The best-selling author of tearjerkers like Angel Falls (2000) serves up yet another mountain of mush, topped off with...

Talk-show queen takes tumble as millions jeer.

Nora Bridges is a wildly popular radio spokesperson for family-first virtues, but her loyal listeners don't know that she walked out on her husband and teenaged daughters years ago and didn't look back. Now that a former lover has sold racy pix of naked Nora and horny himself to a national tabloid, her estranged daughter Ruby, an unsuccessful stand-up comic in Los Angeles, has been approached to pen a tell-all. Greedy for the fat fee she's been promised, Ruby agrees and heads for the San Juan Islands, eager to get reacquainted with the mom she plans to betray. Once in the family homestead, nasty Ruby alternately sulks and glares at her mother, who is temporarily wheelchair-bound as a result of a post-scandal car crash. Uncaring, Ruby begins writing her side of the story when she's not strolling on the beach with former sweetheart Dean Sloan, the son of wealthy socialites who basically ignored him and his gay brother Eric. Eric, now dying of cancer and also in a wheelchair, has returned to the island.
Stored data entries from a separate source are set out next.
(** ** Invariants *)

Module AsyncLoggerSpec.
Import AsyncLogger.
Section logger.
Context {Sink : Type} `{LogSinkLaws Sink}.
Implicit Types s : t Sink.

Definition buffer_ok (b : StreamBuffer.t) : Prop :=
  StreamBuffer.wf b /\ StreamBuffer.SIZE b = LogStream.MAX_BUFFER_SIZE.
Definition fresh (b : StreamBuffer.t) : Prop := buffer_ok b /\ StreamBuffer.written b = [].
Definition text_of (l : list StreamBuffer.t) : list byte := concat (map StreamBuffer.written l).

(** The most a log file can take. *)
Definition capacity : Z := 4611686018427387904.

Record inv (s : t Sink) : Prop := mk_inv {
  i_current : exists b, _current_buffer s = Some b /\ buffer_ok b;
  i_next : match _next_buffer s with Some b => fresh b | None => _buffer_poll s <> [] end;
  i_poll : Forall buffer_ok (_buffer_poll s ++ buffer_to_write s);
  i_local :
    if decide (at_ s = Writing)
    then new_buffer_1 s = None /\ buffer_to_write s <> [] /\
         match new_buffer_2 s with Some b => fresh b | None => (2 <= length (buffer_to_write s))%nat end
    else buffer_to_write s = [] /\ (exists b, new_buffer_1 s = Some b /\ fresh b) /\
         (exists b, new_buffer_2 s = Some b /\ fresh b);
  i_sink : sink_ok (log_file s) /\ zlen (sink_content (log_file s)) = spent s;
  i_log : dropped s = 0%nat ->
    accepted s = sink_content (log_file s) ++ text_of (buffer_to_write s) ++ text_of (_buffer_poll s) ++
                 from_option StreamBuffer.written [] (_current_buffer s)
}.

Lemma new_buffer_fresh : fresh new_buffer.
Proof. unfold fresh, buffer_ok, StreamBuffer.wf. cbn. split_and!; done || lia. Qed.

Lemma text_of_app l k : text_of (l ++ k) = text_of l ++ text_of k.
Proof. unfold text_of. by rewrite map_app, concat_app. Qed.
Lemma text_of_one b : text_of [b] = StreamBuffer.written b.
Proof. unfold text_of. cbn. by rewrite app_nil_r. Qed.

Lemma append_buffer_ok log b :
  buffer_ok b -> buffer_ok (StreamBuffer.append log b) /\
  StreamBuffer.written (StreamBuffer.append log b) = StreamBuffer.written b ++ stored log b.
Proof.
  intros [Hw Hs]. unfold StreamBuffer.append, stored.
  destruct (Z.ltb_spec (zlen log) (StreamBuffer.availability b)) as [Hlt|Hge]; [| by rewrite app_nil_r].
  split; [| done]. split; [| done]. destruct Hw. unfold StreamBuffer.wf, StreamBuffer.availability in *. cbn.
  rewrite u64_small in Hlt by lia. rewrite length_app. lia.
Qed.

Lemma reset_fresh b : buffer_ok b -> fresh (StreamBuffer.reset b).
Proof. intros [[] Hs]. unfold fresh, buffer_ok, StreamBuffer.wf. cbn. split_and!; try done; lia. Qed.

Lemma logger_make_inv file : sink_ok file -> sink_content file = [] -> inv (make file).
Proof.
  intros Hf Hc. constructor; cbn -[text_of]; try done.
  - exists new_buffer. split; [done | apply new_buffer_fresh].
  - rewrite decide_False by done. split_and!; [done | |]; exists new_buffer; (split; [done | apply new_buffer_fresh]).
  - by rewrite Hc.
  - by rewrite Hc.
Qed.

Lemma logger_append_ok log s : inv s -> exists s', append log s = Ret s' /\ inv s' /\
  at_ s' = at_ s /\ spent s' = spent s.
Proof.
  intros [(b & Eb & Hb) Hn Hp Hl Hs Hlog]. unfold append. rewrite Eb.
  destruct (zlen log <? StreamBuffer.availability b).
  - destruct (append_buffer_ok log b Hb) as [Hb' Ew]. eexists. split; [reflexivity |]. split_and!; try done.
    constructor; cbn -[text_of]; try done; [by eexists |]. intros Hd. specialize (Hlog Hd). rewrite Eb in Hlog. cbn in Hlog.
    by rewrite Ew, Hlog, <- !app_assoc.
  - set (new := default new_buffer (_next_buffer s)).
    assert (Hnew : fresh new).
    { unfold new. destruct (_next_buffer s); [done | apply new_buffer_fresh]. }
    destruct Hnew as [Hnew Enew]. destruct (append_buffer_ok log new Hnew) as [Hb' Ew].
    eexists. split; [reflexivity |]. split_and!; try done. constructor; cbn -[text_of]; try done.
    + by eexists.
    + by destruct (_buffer_poll s).
    + rewrite !Forall_app in *. split_and!; try apply Hp. by apply Forall_singleton.
    + intros Hd. specialize (Hlog Hd). rewrite Eb in Hlog. cbn in Hlog.
      by rewrite text_of_app, text_of_one, Ew, Enew, Hlog, <- !app_assoc.
Qed.

Lemma append_keeps log s s' : append log s = Ret s' ->
  at_ s' = at_ s /\ log_file s' = log_file s /\ dropped s' = dropped s /\ _running s' = _running s.
Proof.
  unfold append. destruct (_current_buffer s); [| done]. by destruct (_ <? _); intros E; injection E as <-.
Qed.

Lemma collect_ok s : inv s -> at_ s <> Writing -> exists s', collect s = Ret s' /\ inv s' /\
  at_ s' = Writing /\ spent s' = spent s /\ accepted s' = accepted s /\ dropped s' = dropped s /\
  length (buffer_to_write s') = S (length (_buffer_poll s)) /\ _buffer_poll s' = [] /\
  from_option StreamBuffer.written [] (_current_buffer s') = [] /\ _running s' = _running s.
Proof.
  intros [(b & Eb & Hb) Hn Hp Hl Hs Hlog] Hat. unfold collect. rewrite Eb.
  rewrite decide_False in Hl by done. destruct Hl as (Ew & (b1 & E1 & [H1 W1]) & (b2 & E2 & Hb2)).
  rewrite Ew, app_nil_r in *.
  assert (Hall : Forall buffer_ok (_buffer_poll s ++ [b])).
  { rewrite Forall_app in *. split; [done | by apply Forall_singleton]. }
  destruct (_next_buffer s) as [n|] eqn:En; rewrite ?E1, ?E2; (eexists; split; [reflexivity |]).
  all: cbn [_current_buffer at_ spent accepted dropped buffer_to_write _buffer_poll _running from_option];
    rewrite W1, length_app, Nat.add_comm; split_and!; try done.
  all: constructor; cbn -[text_of]; try done; [by exists b1 | |].
  1, 3: split_and!; [done | by destruct (_buffer_poll s) |]; try done.
  - destruct (_buffer_poll s); [done |]. rewrite length_app. cbn. lia.
  - intros Hd. specialize (Hlog Hd). rewrite Eb in Hlog. cbn in Hlog.
    by rewrite W1, Hlog, text_of_app, text_of_one, app_nil_r.
  - intros Hd. specialize (Hlog Hd). rewrite Eb in Hlog. cbn in Hlog.
    by rewrite W1, Hlog, text_of_app, text_of_one, app_nil_r.
Qed.

Lemma write_all_ok logs file :
  sink_ok file -> zlen (sink_content file) + zlen (concat logs) <= capacity ->
  exists file', write_all logs file = Ret file' /\ sink_ok file' /\
    sink_content file' = sink_content file ++ concat logs.
Proof.
  revert file. induction logs as [|log logs IH]; intros file Hf Hroom.
  { exists file. by rewrite app_nil_r. }
  cbn [concat] in Hroom. rewrite length_app in Hroom.
  destruct (sink_append_ok log file Hf) as (f1 & E1 & Hf1 & Ec1); [unfold capacity in *; lia |].
  destruct (IH f1 Hf1) as (f2 & E2 & Hf2 & Ec2); [rewrite Ec1, length_app; lia |].
  exists f2. cbn [write_all]. rewrite E1. split_and!; [done | done |].
  by rewrite Ec2, Ec1, <- app_assoc.
Qed.

Lemma take_back_ok l : Forall buffer_ok l -> l <> [] ->
  exists b, take_back l = Ret (b, removelast l) /\ fresh b /\ Forall buffer_ok (removelast l) /\
    length l = S (length (removelast l)).
Proof.
  intros Hall Hne. destruct (exists_last Hne) as (l' & b & ->). unfold take_back.
  rewrite last_snoc, removelast_last. exists (StreamBuffer.reset b).
  apply Forall_app in Hall as [Hl Hb]. apply (proj1 (Forall_singleton _ _)) in Hb.
  split; [done |]. split; [by apply reset_fresh |].
  split; [done |]. rewrite length_app. cbn. lia.
Qed.

Lemma refill_ok b l :
  match b with Some b => fresh b | None => l <> [] end -> Forall buffer_ok l ->
  exists b' l', refill b l = Ret (Some b', l') /\ fresh b' /\ Forall buffer_ok l' /\
    (length l <= S (length l'))%nat.
Proof.
  intros Hb Hl. unfold refill. destruct b as [b|].
  - exists b, l. do 3 (split; [done |]). lia.
  - destruct (take_back_ok l Hl Hb) as (b & -> & Hf & Hl' & Hlen). cbn [mbind res_bind].
    exists b, (removelast l). do 3 (split; [done |]). lia.
Qed.

Lemma write_ok at_time s :
  inv s -> at_ s = Writing -> spent s + zlen (concat (batch at_time s)) <= capacity ->
  exists s', write at_time s = Ret s' /\ inv s' /\ at_ s' = Testing /\ accepted s' = accepted s /\
    (zlen (buffer_to_write s) <= 25 -> dropped s' = dropped s) /\
    _buffer_poll s' = _buffer_poll s /\ _current_buffer s' = _current_buffer s.
Proof.
  intros [(b & Eb & Hb) Hn Hp Hl [Hok Hspent] Hlog] Hat Hroom. rewrite decide_True in Hl by done.
  destruct Hl as (E1 & Hne & E2). unfold write.
  destruct (write_all_ok (batch at_time s) (log_file s)) as (f1 & -> & Hf1 & Ec1); [done | lia |].
  cbn [mbind res_bind]. apply Forall_app in Hp as [Hpoll Htw].
  set (l := take 2 (buffer_to_write s)).
  assert (Hl : Forall buffer_ok l) by (by apply Forall_take).
  assert (Hlne : l <> []) by (unfold l; by destruct (buffer_to_write s)).
  destruct (refill_ok (new_buffer_1 s) l) as (b1 & l1 & -> & Hb1 & Hl1 & Hlen1); [by rewrite E1 | done |].
  cbn [mbind res_bind].
  destruct (refill_ok (new_buffer_2 s) l1) as (b2 & l2 & -> & Hb2 & _ & _).
  { destruct (new_buffer_2 s); [done |]. intros ->. unfold l in Hlen1. rewrite length_take in Hlen1.
    change (length []) with 0%nat in Hlen1. lia. }
  { done. }
  cbn [mbind res_bind]. destruct (sink_flush_ok f1 Hf1) as (f2 & -> & Hf2 & Ec2). cbn [mbind res_bind mret res_ret].
  eexists. split; [reflexivity |]. split_and!; try done.
  - constructor; cbn -[text_of]; try done.
    + by eexists.
    + by rewrite app_nil_r.
    + split_and!; [done | by exists b1 | by exists b2].
    + split; [done |]. rewrite Ec2, Ec1, length_app. lia.
    + unfold batch in Ec1. destruct (25 <? zlen (buffer_to_write s)); [done |]. intros Hd.
      rewrite (Hlog Hd), Ec2, Ec1. unfold text_of at 1. by rewrite <- !app_assoc.
  - cbn. intros Hle. by rewrite (proj2 (Z.ltb_ge _ _)) by done.
Qed.

Lemma write_spent at_time s s' : write at_time s = Ret s' -> spent s' = spent s + zlen (concat (batch at_time s)).
Proof.
  unfold write. intros E. apply res_bind_inv in E as (f & _ & E).
  apply res_bind_inv in E as ([b1 l1] & _ & E). apply res_bind_inv in E as ([b2 l2] & _ & E).
  apply res_bind_inv in E as (f2 & _ & E). by injection E as <-.
Qed.

Lemma collect_spent s s' : collect s = Ret s' -> spent s' = spent s.
Proof.
  unfold collect. destruct (_current_buffer s); [| done]. destruct (_next_buffer s); intros E; by injection E as <-.
Qed.

Lemma thread_step_spent s s' : thread_step s s' -> spent s <= spent s'.
Proof.
  destruct 1 as [| |s s' Hat E|s s' Hat E|s s' now Hat E]; try (cbn; lia).
  - unfold lock in E. destruct (_buffer_poll s); [injection E as <-; cbn; lia |]. apply collect_spent in E. lia.
  - apply collect_spent in E. lia.
  - apply write_spent in E. lia.
Qed.
Lemma step_spent s s' : step s s' -> spent s <= spent s'.
Proof.
  destruct 1 as [s s' log E| | |]; try (cbn; lia); [| by apply thread_step_spent].
  unfold append in E. destruct (_current_buffer s); [| done]. destruct (_ <? _); injection E as <-; cbn; lia.
Qed.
This dismal threesome catch up on old times, recalling their childhood idylls on the island. After Ruby's perfect big sister Caroline shows up, there's another round of heartfelt talk. Nora gradually reveals the truth about her unloving husband and her late father's alcoholism, which led her to seek the approval of others at the cost of her own peace of mind. And so on. Ruby is aghast to discover that she doesn't know everything after all, but Dean offers her subdued comfort. Happy endings await almost everyone—except for readers of this nobly preachy snifflefest.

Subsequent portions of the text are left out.